Xolair is an injectable biologic medicine designed to target and block IgE. Xolair is currently approved for the treatment of moderate to severe persistent allergic asthma in people six years of age or older whose asthma symptoms are not controlled by inhaled corticosteroids, and for chronic idiopathic urticaria (CIU) in people 12 years of age and older who continue to have hives that are not controlled by H1 antihistamines. In the U.S., Genentech and Novartis Pharmaceuticals Corporation work together to develop and co-promote Xolair.
About POLYP 1 and POLYP 2
POLYP 1 and POLYP 2 are replicate Phase III studies designed to determine the efficacy and safety of Xolair compared with placebo in adult patients with CRSwNP who have had an inadequate response to intranasal corticosteroids. Both trials were randomized, multicenter, double-blind and placebo-controlled. POLYP 1 included 138 patients and POLYP 2 included 127 patients. The co-primary outcomes for both trials were change from baseline to week 24 in average daily Nasal Congestion Score and Nasal Polyp Score. Patients in the studies were administered either Xolair or placebo by subcutaneous injection every two to four weeks in addition to background intranasal corticosteroid.

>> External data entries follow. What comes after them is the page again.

Lemma numeric_candidate_classified_witness :
  getWatchedAt utcHost {[ "viewed_at" := JStr EmptyString; "date" := JNum 1700000000 ]}
    = Some (1700000000 * 1000) /\
  getWatchedAt utcHost {[ "date" := JNum 1700000000000 ]} = Some 1700000000000 /\
  getWatchedAt utcHost {[ "date" := JNum 100000 ]} = Some 3093527980800000.
Proof.
  assert (Hsplit : candidateFields =
            (["viewed_at"] ++ "date" :: ["started"; "time"; "last_played";
                                         "played_at"; "event_time"])%list)
    by reflexivity.
  split; [| split].
  - refine (proj1 (numeric_candidate_classified utcHost _ _ _ "date" 1700000000
                     Hsplit _ _) _).
    + repeat constructor.
    + reflexivity.
    + lia.
  - refine (proj1 (proj2 (numeric_candidate_classified utcHost _ _ _ "date"
                            1700000000000 Hsplit _ _)) _).
    + repeat constructor.
    + reflexivity.
    + lia.
  - refine (proj2 (proj2 (numeric_candidate_classified utcHost _ _ _ "date"
                            100000 Hsplit _ _)) _).
    + repeat constructor.
    + reflexivity.
    + reflexivity.
Defined.

(* --------------------------------------------------------------------- *)
(** ** The poster builders and the credential *)
(* --------------------------------------------------------------------- *)

Lemma append_String (ch : ascii) (a b : string) :
  String ch a +:+ b = String ch (a +:+ b).
Proof. reflexivity. Qed.

Lemma append_Empty_l (b : string) : EmptyString +:+ b = b.
Proof. reflexivity. Qed.

Lemma append_Empty_r (a : string) : a +:+ EmptyString = a.
Proof.
  induction a as [| ch a IH]; [reflexivity |].
  rewrite append_String, IH. reflexivity.
Qed.

Lemma append_assoc (a b c : string) : (a +:+ b) +:+ c = a +:+ (b +:+ c).
Proof.
  induction a as [| ch a IH]; [reflexivity |].
  rewrite !append_String, IH. reflexivity.
Qed.

Lemma prefix_append (k rest : string) : String.prefix k (k +:+ rest) = true.
Proof.
  induction k as [| ch k IH].
  - rewrite append_Empty_l. destruct rest; reflexivity.
  - rewrite append_String. cbn [String.prefix].
    destruct (ascii_dec ch ch); [exact IH | congruence].
Qed.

Xolair is the only approved antibody designed to target and block immunoglobulin E (IgE). By reducing free IgE, down-regulating high-affinity IgE receptors and limiting mast cell degranulation, Xolair minimizes the release of mediators throughout the allergic inflammatory cascade.
About Roche in Immunology
The Roche Group’s immunology medicines include: Actemra®/RoActemra® (tocilizumab) for rheumatoid arthritis, polyarticular juvenile idiopathic arthritis (pJIA), systemic juvenile idiopathic arthritis (sJIA) and giant cell arteritis (GCA) and for the treatment of severe or life-threatening chimeric antigen receptor (CAR) T cell-induced cytokine release syndrome (CRS); Rituxan®/MabThera® (rituximab) for rheumatoid arthritis granulomatosis with polyangiitis and microscopic polyangiitis and for pemphigus vulgaris (PV); Xolair® (omalizumab) for allergic asthma and chronic idiopathic urticaria (CIU); Pulmozyme® (dornase alfa) for cystic fibrosis; and Esbriet® (pirfenidone) for idiopathic pulmonary fibrosis (IPF). Roche has several investigational medicines in clinical development for immunological diseases including autoimmune disorders, rheumatoid arthritis, ulcerative colitis and Crohn's disease.